Equus, the genus that includes all contemporary equines such as horses, asses, and zebras, originated from Pliohippus around 4 million to 4.5 million years ago during the Pliocene. Equus shows even greater development of the spring mechanism in the foot and exhibits straighter and longer cheek teeth. By the early Pleistocene, this new variety had spread from the plains of North America to South America and across the Old World (the Pleistocene Epoch lasted from about 2,600,000 to 11,700 years ago). Equus thrived in its North American habitat during the Pleistocene, but subsequently vanished from North and South America about 10,000 to 8,000 years ago.

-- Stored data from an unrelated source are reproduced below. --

Record Env := {
  (** [str.strip] *)
  strip : string -> string;
  (** [BeautifulSoup(page_source, "html.parser")] *)
  html_parser : string -> node;
  (** the answer to the [k]-th browser action of the run *)
  web : nat -> action -> response;
  (** the pool worker that runs the [i]-th task of an [imap] *)
  worker_of : nat -> nat;
  (** [traceback.extract_tb(tb)[-1]]: file, line and function of the last
      frame of the raise *)
  last_call_stack : exn -> string * N * string
}.

(** A browser with its [WebDriverWait]. *)
Record Driver := {
  page_source : string;
  current_url : string;
  located_visible : bool
}.

Definition driver_after (r : response) : Driver :=
  {| page_source := resp_page r;
     current_url := resp_url r;
     located_visible := resp_visible r |}.

(** The module globals of one operating-system process: [error_log], a
    list of [[job_url, errMsg]] pairs, and the [driver]/[wait] attributes
    of [threadLocal]. *)
Record Process := {
  error_log : list (string * string);
  threadLocal : option Driver
}.

(** The state [parse_job] runs in: the globals of the process that calls
    it, and the number of browser actions made so far by the whole run. *)
Abbreviation State := (Process * nat)%type.

Definition timeout_exception : exn := Exn "TimeoutException" [""; "None"; "None"].

(** [wait.until(changed and visibility_of_element_located(...))]: the
    argument is evaluated before the call, so [until] receives [False]
    when [changed] is false and fails on calling it. *)
Definition wait_until (changed : bool) (d : Driver) : result unit :=
  if changed then
    if located_visible d then Ok tt else Raise timeout_exception
  else Raise (Exn "TypeError" ["'bool' object is not callable"]).

Section Crawler.

Variable env : Env.

(** *** [get_driver_wait]

    Starting the browser and its first navigation are one step here: a
    browser that cannot start is a first navigation that raises. *)
Definition get_driver_wait : Py State Driver :=
  fun st =>
    let (p, k) := st in
    match threadLocal p with
    | Some d => (Ok d, st)
    | None =>
        let r := web env k (Navigate "https://www.google.com") in
        match resp_error r with
        | Some e => (Raise e, (p, S k))
        | None =>
            let d := driver_after r in
            (Ok d, ({| error_log := error_log p; threadLocal := Some d |}, S k))
        end
    end.

(** [driver.get(url)] on the driver of [threadLocal]; the new state of the
    driver is returned as well. *)
Definition driver_get (url : string) : Py State Driver :=
  fun st =>
    let (p, k) := st in
    let r := web env k (Navigate url) in
    let d := driver_after r in
    let st' := ({| error_log := error_log p; threadLocal := Some d |}, S k) in
    match resp_error r with
    | Some e => (Raise e, st')
    | None => (Ok d, st')
    end.

(** [error_log.append(entry)]. *)
Definition error_log_append (entry : string * string) : Py State unit :=
  fun st =>
    let (p, k) := st in
    (Ok tt, ({| error_log := app (error_log p) [entry];
                threadLocal := threadLocal p |}, k)).

(** *** [parse_job], lines 70 to 77: from the address to the soup

    The driver holds one page source between two navigations, so the three
    reads of [driver.page_source] after [driver.get] see the same text. *)
Definition load_page (job_url : string) : Py State node :=
  do driver <- get_driver_wait;
  let previous_page := page_source driver in
  do driver <- driver_get job_url;
  lift (wait_until (negb (bool_decide (page_source driver = previous_page))) driver) ;;
  ret (html_parser env (page_source driver)).

(** *** [parse_job], lines 78 to 139: from the soup to the record *)

Definition stripped_text (n : node) : string := strip env (text n).

(** Lines 84 to 89: the three fields every page must have. *)
Definition fill_required (soup : node) : Py record unit :=
  do a <- lift (py_find (Some soup) "a" [("data-gtm-head", "公司名稱")]);
  do t <- lift (py_getitem a "title");
  do s <- lift (py_strip (strip env) t);
  setitem "公司名稱" (VStr s) ;;
  do h <- lift (py_find (Some soup) "div" [("class", "job-header__title")]);
  do h1 <- lift (py_find h "h1" []);
  do t <- lift (py_getitem h1 "title");
  do s <- lift (py_strip (strip env) t);
  setitem "工作職稱" (VStr s) ;;
  do c <- lift (py_find (Some soup) "p" [("class", "job-description__content")]);
  do t <- lift (py_text c);
  setitem "工作內容" (VStr (strip env t)).

(** Lines 94 to 103: one row of the job-description table. *)
Definition description_item (item : node) : Py record unit :=
  do h3 <- lift (py_find (Some item) "h3" []);
  do t <- lift (py_text h3);
  let col := strip env t in
  if bool_decide (col ∈ description_set) then
    if bool_decide (col = "職務類別") then
      setitem col (VList (map stripped_text (find_all item "u" [])))
    else if bool_decide (col = "工作待遇") then
      setitem col (VStr (join " " (map stripped_text (find_all item "p" []))))
    else
      do p <- lift (py_find (Some item) "p" []);
      do t <- lift (py_text p);
      setitem col (VStr (strip env t))
  else ret tt.

(** Lines 91 to 103. *)
Definition fill_description (soup : node) : Py record unit :=
  do table <- lift (py_find (Some soup) "div" [("class", "job-description-table row")]);
  do items <- lift (py_find_all table "div" [("class", "row mb-2")]);
  for_each items description_item.

(** Lines 108 to 114: one row of the job-requirement table. *)
Definition requirement_item (item : node) : Py record unit :=
  do h3 <- lift (py_find (Some item) "h3" []);
  do t <- lift (py_text h3);
  let col := strip env t in
  if bool_decide (col ∈ requirement_set) then
    if bool_decide (col = "接受身份") then
      setitem col
        (VList (List.filter (fun s => negb (bool_decide (s = "、")))
                  (map stripped_text (find_all item "span" []))))
    else
      do p <- lift (py_find (Some item) "p" []);
      do t <- lift (py_text p);
      setitem col (VStr (strip env t))
  else ret tt.

(** Lines 105 to 114. *)
Definition fill_requirement (soup : node) : Py record unit :=
  do table <- lift (py_find (Some soup) "div" [("class", "job-requirement-table row")]);
  do items <- lift (py_find_all table "div" [("class", "row mb-2")]);
  for_each items requirement_item.

(** Lines 116 to 120. *)
Definition fill_other (soup : node) : Py record unit :=
  try_pass
    (do block <- lift (py_find (Some soup) "div" [("class", "job-requirement col opened")]);
     do p <- lift (py_find block "p" [("class", "m-0 r3")]);
     do t <- lift (py_text p);
     setitem "其他條件" (VStr (strip env t))).

(** Lines 121 to 125. *)
Definition fill_benefits (soup : node) : Py record unit :=
  try_pass
    (do block <- lift (py_find (Some soup) "div" [("class", "row benefits-description")]);
     do p <- lift (py_find block "p" []);
     do t <- lift (py_text p);
     setitem "公司福利" (VStr (strip env t))).

(** Lines 127 to 136. *)
Definition fill_contact (soup : node) : Py record unit :=
  try_pass
    (do contact_table <- lift (py_find (Some soup) "div" [("class", "row job-contact-table")]);
     do cells <- lift (py_find_all contact_table "div"
                  [("class", "col p-0 job-contact-table__data t3 mb-0 text-break")]);
     let info := map stripped_text cells in
     for_each (seq 0 (length info))
       (fun i =>
          do v <- lift (list_getitem info i);
          do k <- lift (list_getitem contact_set i);
          setitem k (VStr v))).

(** Lines 78 to 139, run on the dictionary literal. *)
Definition extract (soup : node) (job_url : string) : result record :=
  match
    (fill_required soup ;;
     fill_description soup ;;
     fill_requirement soup ;;
     fill_other soup ;;
     fill_benefits soup ;;
     fill_contact soup ;;
     setitem "連結路徑" (VStr job_url)) initial_data
  with
  | (Ok _, data) => Ok data
  | (Raise e, _) => Raise e
  end.

(** *** [parse_job], lines 141 to 152: the handler *)

Definition quote : string := String "034"%char "".

Definition handle_error (job_url : string) (e : exn) : Py State (option record) :=
  let error_class := exc_class e in
  do detail <- lift (match exc_args e with
                     | a :: _ => Ok a
                     | [] => Raise (Exn "IndexError" ["tuple index out of range"])
                     end);
  let '(fileName, lineNum, funcName) := last_call_stack env e in
  let errMsg :=
    "File " +:+ quote +:+ fileName +:+ quote +:+ ", line " +:+ pretty lineNum
    +:+ ", in " +:+ funcName +:+ ": [" +:+ error_class +:+ "] " +:+ detail in
  error_log_append (job_url, errMsg) ;;
  ret None.

(** *** [parse_job] *)
Definition parse_job (job_url : string) : Py State (option record) :=
  try_except
    (do soup <- load_page job_url;
     do data <- lift (extract soup job_url);
     ret (Some data))
    (handle_error job_url).

(** *** [get_job_urls] *)

(** ["https://" + href[2:]]. *)
Definition https_link (href : attr_value) : result string :=
  match href with
  | AStr s => Ok ("https://" +:+ str_drop 2 s)
  | AList _ => Raise (Exn "TypeError" ["can only concatenate str (not 'list') to str"])
  end.

Definition get_job_urls (page_source : string) : result (list string) :=
  let soup := html_parser env page_source in
  match
    for_each (find_all soup "article" [("class", "js-job-item")])
      (fun job =>
         do a <- lift (py_find (Some job) "a" [("class", "js-job-link")]);
         do href <- lift (py_getitem a "href");
         do job_url <- lift (https_link href);
         fun job_urls => (Ok tt, app job_urls [job_url])) []
  with
  | (Ok _, job_urls) => Ok job_urls
  | (Raise e, _) => Raise e
  end.

(** *** [main], lines 188 to 194: the listing pages *)

(** The listing driver of [main], the count of browser actions, and the
    list [page_sources]. *)
Record Listing := {
  driver : Driver;
  clock : nat;
  page_sources : list string
}.

(** [range(n)]. *)
Definition range (n : Z) : list Z := map Z.of_nat (seq 0 (Z.to_nat n)).

(** [page_sources.append(driver.page_source)]. *)
Definition append_page_source : Py Listing unit :=
  fun l =>
    (Ok tt, {| driver := driver l; clock := clock l;
               page_sources := app (page_sources l) [page_source (driver l)] |}).

(** [driver.find_element_by_class_name('js-next-page').click()]. *)
Definition click_next_page : Py Listing unit :=
  fun l =>
    let r := web env (clock l) (Click "js-next-page") in
    let l' := {| driver := driver_after r; clock := S (clock l);
                 page_sources := page_sources l |} in
    match resp_error r with
    | Some e => (Raise e, l')
    | None => (Ok tt, l')
    end.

Researchers have proposed a variety of causes for its demise, such as the introduction of deadly illnesses or the arrival of human populations (which presumably hunted the horse for food). Notwithstanding these ideas, the causes for Equus’ demise in the New World remain unknown. The submergence of the Bering land bridge precluded any return migration of horses from Asia, and Equus was not reintroduced into its home continent until the early 16th century, when Spanish explorers imported horses.

Equus evolved in the Old World during the Pleistocene epoch, giving birth to all extant species of the genus. Equus caballus, the modern horse, moved from Central Asia to much of Europe. Local types of horses, all breeds of this single species, undoubtedly evolved, and three of these—horse Przewalski’s (E. ferus przewalskii or E. caballus przewalskii) from Central Asia, the tarpan from Eastern Europe and the Ukrainian steppes, and the forest horse of Northern Europe—are widely regarded as the domestic horse’s ancestral stock. (Przewalski’s horse may be the last surviving distinct breed of wild horse when compared genetically with domesticated horses.) According to this line of thinking, Przewalski’s horse and the tarpan formed the basic breeding stock from which the southerly “warm-blooded” horses developed, while the forest horse gave rise to the heavy, “cold-blooded” breeds.

Related Questions

  • What was the original size of a horse?

    The earliest ancestral horse arose during the early Eocene, a hoofed, browsing animal technically named Hyracotherium but more often known as Eohippus, the “dawn horse.” Fossils of Eohippus, which have been found in both North America and Europe, show an animal that stood 4.2 to 5 hands (about 42.7 to 50.8 …

  • Why did horses become bigger?

    The forest was replaced by grassland with shrubs, akin to steppes or grasslands. The horses of the time altered as they adapted and responded to their changing surroundings. They expanded in size (Mesohippus was roughly the size of a goat) and lengthened their legs, allowing them to run quicker.

  • Did horses used to be the size of cats?

    According to US experts, the Planet was hotter than it is now more than 50 million years ago, when horses the size of household cats roamed the woods of North America.

  • How did horses originally look?

    Hyracotherium, a little woodland mammal from the early Eocene, was the first equid. It looked nothing like a horse (10 – 20″ tall). It had an arched back, a short neck, a short nose, short legs, and a long tail, much like a dog.